Dual-Illumination Ultrasound/ Photoacoustic System for Cervical Cancer imaging

Abstract

Early stage cancer detection technologies can provide functional information and potentially decrease the mortality rate caused by cervical cancer. In our previous work, a miniaturized ultrasound and photoacoustic endoscopic system has been developed to image the cervical tissue through the cervical canal to fulfills the need for a safe, low-cost, and high-resolution functional diagnostic system. However, the miniaturized size of endoscope and American National Standards Institute safety limits cause constraints of using high-intensity illumination during imaging. In addition, the strong light scattering of tissues limits the light penetration depth. Fortunately, the cervix anatomy allows for the delivery of additional light from the ectocervix by using an external illumination system. Here we propose a dual, co-planar illumination system, which can provide adequate illumination to the cervical tissue via combined internal and external light delivery strategies. Therefore, an increase in the area of light-tissue interaction allows us to raise the laser light energy while keeping fluence under safety limits.
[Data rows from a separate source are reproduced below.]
(** What a step does to the semaphore and the wait group is what it does to the
    slots and units of its call. *)
Lemma call_step_counts cap l sh c sh' c' :
  call_step cap l sh c = Some (sh', c') → call_inv c → (slot c ≤ inflight sh)%nat →
  (inflight sh' + slot c = inflight sh + slot c')%nat ∧
  (pending sh' + Z.of_nat (unit_of c) = pending sh + Z.of_nat (unit_of c'))%Z ∧
  (inflight sh ≤ cap → inflight sh' ≤ cap)%nat.
Proof.
  intros Hstep Hinv Hslot. pose proof (ci_fresh c Hinv) as Hfresh. unfold started in Hfresh.
  destruct l; cbn [call_step] in Hstep.
  - destruct (c_pc c) eqn:Hpc; try done. destruct (decide _); simplify_eq.
    unfold slot, unit_of in *. call_simpl. rewrite Hpc in *. rewrite ?Hfresh by done. lia.
  - destruct (c_pc c) eqn:Hpc; simplify_eq. unfold slot, unit_of. call_simpl.
    rewrite Hpc. rewrite ?Hfresh by done. lia.
  - destruct (c_pc c) eqn:Hpc; simplify_eq. unfold slot, unit_of. call_simpl.
    rewrite Hpc. rewrite ?Hfresh by done. lia.
  - destruct (c_pc c) eqn:Hpc; try done. destruct (decide _); simplify_eq.
    unfold slot, unit_of. call_simpl. rewrite Hpc. lia.
  - destruct (c_pc c) eqn:Hpc; try done. destruct (decide _); simplify_eq.
    unfold slot, unit_of. call_simpl. rewrite Hpc. lia.
  - destruct (c_promises c !! j) as [[| | | | |]|] eqn:Hj; simplify_eq.
    unfold slot, unit_of. call_simpl. lia.
  - unfold promise_step in Hstep.
    destruct (c_promises c !! j) as [[| |e|e|ok|ok]|] eqn:Hj; simplify_eq;
      unfold slot, unit_of; call_simpl; try lia.
    rewrite (undec_last c j (PrDec ok)) by done.
    destruct (c_pc c); try destruct (decide _); lia.
  - unfold last_step in Hstep. destruct (c_last c) eqn:Hl; try done.
    + destruct (inflight sh) eqn:Hi; simplify_eq. unfold slot, unit_of. call_simpl. rewrite Hl.
      destruct (c_pc c); try done; try (specialize (Hfresh eq_refl); congruence); lia.
    + destruct (c_failed c); simplify_eq; unfold slot, unit_of; call_simpl; rewrite Hl;
        destruct (c_pc c); try (specialize (Hfresh eq_refl); congruence); lia.
    + simplify_eq. unfold slot, unit_of; call_simpl; rewrite Hl.
      destruct (c_pc c); try (specialize (Hfresh eq_refl); congruence); lia.
Qed.

(** The calls of [done] a step makes are logged once each. *)
Lemma call_step_acked cap l sh c sh' c' :
  call_step cap l sh c = Some (sh', c') →
  c_positions c' = c_positions c ∧
  ((acked sh' = acked sh ∧ c_done c' = c_done c) ∨
   (acked sh' = acked sh ++ [c_positions c] ∧ c_done c' = S (c_done c))).
Proof.
  intros Hstep. destruct l; cbn [call_step promise_step last_step] in Hstep;
    unfold promise_step, last_step in Hstep; repeat case_match; simplify_eq; call_simpl; auto.
Qed.

(** No step forgets the sticky error, and a promise that finished with an error
    has recorded one. *)
Lemma call_step_err cap l sh c sh' c' :
  call_step cap l sh c = Some (sh', c') →
  (firstErr sh ≠ None → firstErr sh' ≠ None) ∧
  (Exists (λ p, err_set p = true) (c_promises c') →
   Exists (λ p, err_set p = true) (c_promises c) ∨ firstErr sh' ≠ None).
Proof.
  assert (Hins : ∀ (ps : list promise_pc) j q, err_set q = false ∨ err_set q = true ∧ ps !! j = Some (PrDec false) →
    Exists (λ p, err_set p = true) (<[j:=q]> ps) → Exists (λ p, err_set p = true) ps).
  { intros ps j q Hq. rewrite !Exists_exists. intros (x&Hx&He).
    apply list_elem_of_lookup in Hx as [k Hk].
    apply list_lookup_insert_Some in Hk as [(<-&<-&_)|[_ Hk]].
    - destruct Hq as [|[_ Hp]]; [congruence|]. exists (PrDec false).
      split; [by eapply list_elem_of_lookup_2|done].
    - exists x. split; [by eapply list_elem_of_lookup_2|done]. }
  intros Hstep. destruct l; cbn [call_step] in Hstep; unfold promise_step, last_step in Hstep;
    repeat case_match; simplify_eq; call_simpl;
    (split; [done || (by destruct (firstErr sh))|]); intros He;
    try (by left); try (by left; eapply Hins; [|exact He]; by left).
  - right. by destruct (firstErr sh).
  - left. eapply Hins; [|exact He]. destruct ok; [by left|by right].
  - left. eapply Hins; [|exact He]. destruct ok; [by left|by right].
Qed.

Section sink.
Context `{Serializer} (cfg : Config).

Definition done_log (cs : list call) : list (list Position) :=
  cs ≫= λ c, replicate (c_done c) (c_positions c).

Record sink_inv (s : sink) : Prop := {
  si_calls : Forall call_inv (s_calls s);
  si_inflight : inflight (s_shared s) = sum_list_with slot (s_calls s);
  si_pending : pending (s_shared s) = Z.of_nat (sum_list_with unit_of (s_calls s));
  si_cap : (inflight (s_shared s) ≤ Z.to_nat (MaxInflightBatches cfg))%nat;
  si_acked : acked (s_shared s) ≡ₚ done_log (s_calls s);
}.
(* ===== verification/Pipeline.v ===== *)
(** * End-to-end guarantees of a hyperloop

    Invariants of the transition system of Hyperloop.v and what follows from
    them: a saved checkpoint never covers an event the sink has not
    acknowledged, events of one key reach the sink in source order, a clean stop
    persists everything, and stopping is bounded. *)

From S2P Require Import Prelude GoStd State Event Keys Channel Dispatcher Hyperloop.

(** ** What [fail] leaves alone *)
Section fail.
Implicit Types (s : hstate) (r : option goerr).

Lemma fail_cases s r :
  fail s r = s ∨
  ∃ e, r = Some e ∧ errors_Is e ECanceled = false ∧ h_err s = None ∧
    fail s r = cancelHard (cancelSrc (upd_err s (Some e))).
Proof.
  unfold fail. destruct r as [e|]; [|by left]. destruct (errors_Is e ECanceled) eqn:He; [by left|].
  destruct (h_err s) eqn:Hs; [by left|]. right. by exists e.
Qed.

Lemma fail_frame s r :
  h_src (fail s r) = h_src s ∧ h_dgo (fail s r) = h_dgo s ∧ h_pubs (fail s r) = h_pubs s ∧
  h_subs (fail s r) = h_subs s ∧ h_sinkerr (fail s r) = h_sinkerr s ∧
  h_tracker (fail s r) = h_tracker s ∧ h_commit (fail s r) = h_commit s ∧
  h_main (fail s r) = h_main s ∧ h_store (fail s r) = h_store s ∧
  h_ops (fail s r) = h_ops s ∧ h_saves (fail s r) = h_saves s ∧
  h_published (fail s r) = h_published s ∧ h_persisted (fail s r) = h_persisted s.
Proof. destruct (fail_cases s r) as [->|(e&_&_&_&->)]; by split_and!. Qed.

(** A cancelled dispatcher context, and nothing else of it. *)
Definition cancelled (d : dstate) : dstate :=
  mkDState (d_disp d) (d_in d) (match d_ctx d with None => Some ECanceled | x => x end) (d_pc d)
    (d_sent d) (d_taken d) (d_routed d) (d_received d).

Lemma cancelHard_disp s : h_disp (cancelHard s) = cancelled (h_disp s).
Proof. unfold cancelHard, cancelled. simpl. destruct (h_disp s) as [? ? [] ? ? ? ? ?]; done. Qed.

Lemma fail_disp s r :
  h_disp (fail s r) = h_disp s ∨ h_disp (fail s r) = cancelled (h_disp s).
Proof.
  destruct (fail_cases s r) as [->|(e&_&_&_&->)]; [by left|right]. by rewrite cancelHard_disp.
Qed.

Lemma cancelled_step key d :
  cancelled d = d ∨ dstep key (LCancel ECanceled) d = Some (cancelled d).
Proof. destruct d as [? ? [] ? ? ? ? ?]; [by left|by right]. Qed.
End fail.

(** ** Inversion of a step *)
Section cases.
Context (c : Config) (key : NomiosEvent → string) (dt : Z → string).
Implicit Types (s : hstate) (d : dstate).

(** What a publisher has collected when it waits for more. *)
Definition collecting (p : pub_pc) : option batch :=
  match p with PubFirst => Some [] | PubTop b => Some b | _ => None end.

Definition all_done (xs : list sub) : bool :=
  forallb (λ x, match sub_state x with SubDone => true | _ => false end) xs.

Inductive hcase s : hlabel → hstate → Prop :=
  | hc_send b d :
      h_src s = SrcRunning →
      ev_seq <$> b = seqZ (Z.of_nat (length (d_sent (h_disp s))) + 1) (Z.of_nat (length b)) →
      dstep key (LSend b) (h_disp s) = Some d → hcase s (HSend b) (upd_disp s d)
  | hc_source_return r :
      h_src s = SrcRunning → hcase s (HSourceReturn r) (upd_src s (SrcReturned r))
  | hc_source_fail r :
      h_src s = SrcReturned r → hcase s HSourceFail (upd_src (fail s r) SrcClosing)
  | hc_source_close d :
      h_src s = SrcClosing → dstep key LCloseIn (h_disp s) = Some d →
      hcase s HSourceClose (upd_src (upd_disp s d) SrcGone)
  | hc_dispatch l d :
      h_dgo s = DispRunning → run_label l = true → dstep key l (h_disp s) = Some d →
      hcase s (HDispatch l) (upd_disp s d)
  | hc_dispatch_exit r :
      h_dgo s = DispRunning → d_pc (h_disp s) = PDone r →
      hcase s HDispatchExit (upd_dgo (fail s (EWrap "dispatcher" <$> r)) DispGone)
  | hc_recv i p b0 q b q' d :
      h_pubs s !! i = Some p → collecting p = Some b0 → queues (d_disp (h_disp s)) !! i = Some q →
      chan_recv q = Some (b, q') → dstep key (LConsume i) (h_disp s) = Some d →
      hcase s (HRecv i) (set_pub (upd_disp s d) i (topped_up c (b0 ++ b)))
  | hc_closed i p b0 q :
      h_pubs s !! i = Some p → collecting p = Some b0 → queues (d_disp (h_disp s)) !! i = Some q →
      chan_drained q = true → hcase s (HClosed i) (set_pub s i (PubSubmit b0 false))
  | hc_pub_ctx i p b0 :
      h_pubs s !! i = Some p → collecting p = Some b0 → hard_cancelled s = true →
      hcase s (HPubCtx i) (set_pub s i (PubSubmit b0 false))
  | hc_timer i b :
      h_pubs s !! i = Some (PubTop b) → hcase s (HTimer i) (set_pub s i (PubSubmit b true))
  | hc_skip i open :
      h_pubs s !! i = Some (PubSubmit [] open) → hcase s (HSkip i) (set_pub s i (next_round open))
  | hc_publish i e b open :
      h_pubs s !! i = Some (PubSubmit (e :: b) open) →
      hcase s (HPublishOk i)
        (upd_subs (set_pub s i (next_round open))
           (h_subs s ++ [mkSub i (e :: b) (max_ms (e :: b)) SubPending]))
  | hc_publish_ctx i e b open err :
      h_pubs s !! i = Some (PubSubmit (e :: b) open) → hard_cancelled s = true →
      hcase s (HPublishErr i err) (set_pub s i (PubReturned None))
  | hc_publish_err i e b open err :
      h_pubs s !! i = Some (PubSubmit (e :: b) open) → hard_cancelled s = false →
      errors_Is err ECanceled = false ∨ h_sinkerr s = Some err →
      hcase s (HPublishErr i err) (set_pub s i (PubReturned (Some err)))
  | hc_pub_exit i r pre :
      h_pubs s !! i = Some (PubReturned r) →
      hcase s (HPubExit i) (set_pub (fail s (EWrap pre <$> r)) i PubGone)
  | hc_ack k x :
      h_subs s !! k = Some x → sub_state x = SubPending →
      hcase s (HAck k) (set_sub (do_op s (ODoneBatch (EvPosition <$> sub_events x))) k x SubCount)
  | hc_count k x :
      h_subs s !! k = Some x → sub_state x = SubCount →
      hcase s (HDone k)
        (set_sub (upd_counts s (u64 (h_published s + Z.of_nat (length (sub_events x)))) (h_lastms s))
           k x SubTime)
  | hc_time k x :
      h_subs s !! k = Some x → sub_state x = SubTime →
      hcase s (HDone k)
        (set_sub (upd_counts s (h_published s) (recordLastEvent (h_lastms s) (sub_ms x))) k x SubDone)
  | hc_reject k x e :
      h_subs s !! k = Some x → sub_state x = SubPending →
      hcase s (HReject k e) (set_sub (upd_sinkerr s (first_error (h_sinkerr s) e)) k x SubFailed)
  | hc_stale_err e :
      hcase s (HStaleErr e) (upd_sinkerr s (first_error (h_sinkerr s) e))
  | hc_stale_count n :
      hcase s (HStaleCount n) (upd_counts s (u64 (h_published s + Z.of_nat n)) (h_lastms s))
  | hc_stale_time ms :
      hcase s (HStaleTime ms) (upd_counts s (h_published s) (recordLastEvent (h_lastms s) ms))
  | hc_tick r :
      h_commit s = CmIdle → hcase s HTick (upd_commit (fail s r) CmPolled)
  | hc_take p ok t :
      h_commit s = CmPolled → TakeDirty (h_tracker s) = ((p, ok), t) →
      hcase s HTake (upd_commit (do_op s OTakeDirty) (if ok then CmSaving p else CmIdle))
  | hc_save_ok p :
      h_commit s = CmSaving p → hcase s HSaveOk (upd_commit (upd_store s p p p (h_failures s)) CmIdle)
  | hc_save_err p stored e :
      h_commit s = CmSaving p →
      hcase s (HSaveErr stored e)
        (upd_commit (do_op (upd_store s p (if stored : bool then p else h_store s) (h_persisted s)
                              (u64 (h_failures s + 1))) ORedirty) CmIdle)
  | hc_commit_stop r :
      h_commit s = CmIdle → h_main s = MainFlushed r → hcase s HCommitStop (upd_commit s CmStopped)
  | hc_stop :
      h_main s = MainWait → hcase s HStop (upd_main (cancelSrc s) MainDrain StatusStopping)
  | hc_finished st :
      st = StatusStopping ∨ st = h_status s →
      h_main s = MainWait ∨ h_main s = MainDrain ∨ h_main s = MainHard → finished s = true →
      hcase s HFinished (upd_main s (MainJoined false) st)
  | hc_timeout :
      h_main s = MainDrain → hcase s HTimeout (upd_main (cancelHard s) MainHard (h_status s))
  | hc_abandon :
      h_main s = MainHard → hcase s HTimeout (upd_main s (MainJoined true) (h_status s))
  | hc_get_err a :
      h_main s = MainJoined a → hcase s HGetErr (upd_main s (MainGotErr (h_err s) a) (h_status s))
  | hc_flushed :
      h_main s = MainGotErr None false → h_sinkerr s = None → all_done (h_subs s) = true →
      hcase s (HFlushed None) (upd_main s (MainFlushed None) (h_status s))
  | hc_flush_err r a r' e :
      h_main s = MainGotErr r a → hcase s (HFlushed r') (upd_main s (MainFlushed (Some e)) (h_status s))
  | hc_join r :
      h_main s = MainFlushed r → h_commit s = CmStopped →
      hcase s HJoinCommit (upd_main s (MainCommit r) (h_status s))
  | hc_final_ok r p :
      h_main s = MainCommit r → Checkpoint (h_tracker s) = (p, true) →
      hcase s HFinalOk (upd_main (upd_store s p p p (h_failures s)) (MainReturned r) (h_status s))
  | hc_final_err r p stored e e' :
      h_main s = MainCommit r → Checkpoint (h_tracker s) = (p, true) →
      hcase s (HFinalErr stored e)
        (upd_main (upd_store s p (if stored : bool then p else h_store s) (h_persisted s)
                     (u64 (h_failures s + 1))) (MainReturned (Some e')) (h_status s))
  | hc_final_none r p :
      h_main s = MainCommit r → Checkpoint (h_tracker s) = (p, false) →
      hcase s HFinalNone (upd_main s (MainReturned r) (h_status s)).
Thus, a reliable PA imaging can be obtained for the whole cervical tissue thickness. The system performance was tested using a Monte Carlo simulation, and laser-light fluence was calculated and compared at different depths within a simulated cervical-tissue model. The results indicated a higher and more uniform fluence in the Monte Carlo simulations. In addition, the photoacoustic imaging of the proposed system was evaluated by two cervical tissue-mimicking phantoms with human blood and graphite rods as inclusions inside it. In accordance with the simulations, the phantom study revealed a more reliable photoacoustic signal for the entire depth of the phantoms with an improved contrast to noise ratio and signal to noise ratio, and a higher coverage ratio of the imaging field of view. In summary, the dual-mode illumination system can provide more realistic information of inclusions within the tissue while considering safety limits, which can lead to more accuracy in biomarker detection for cervical cancer diagnostics.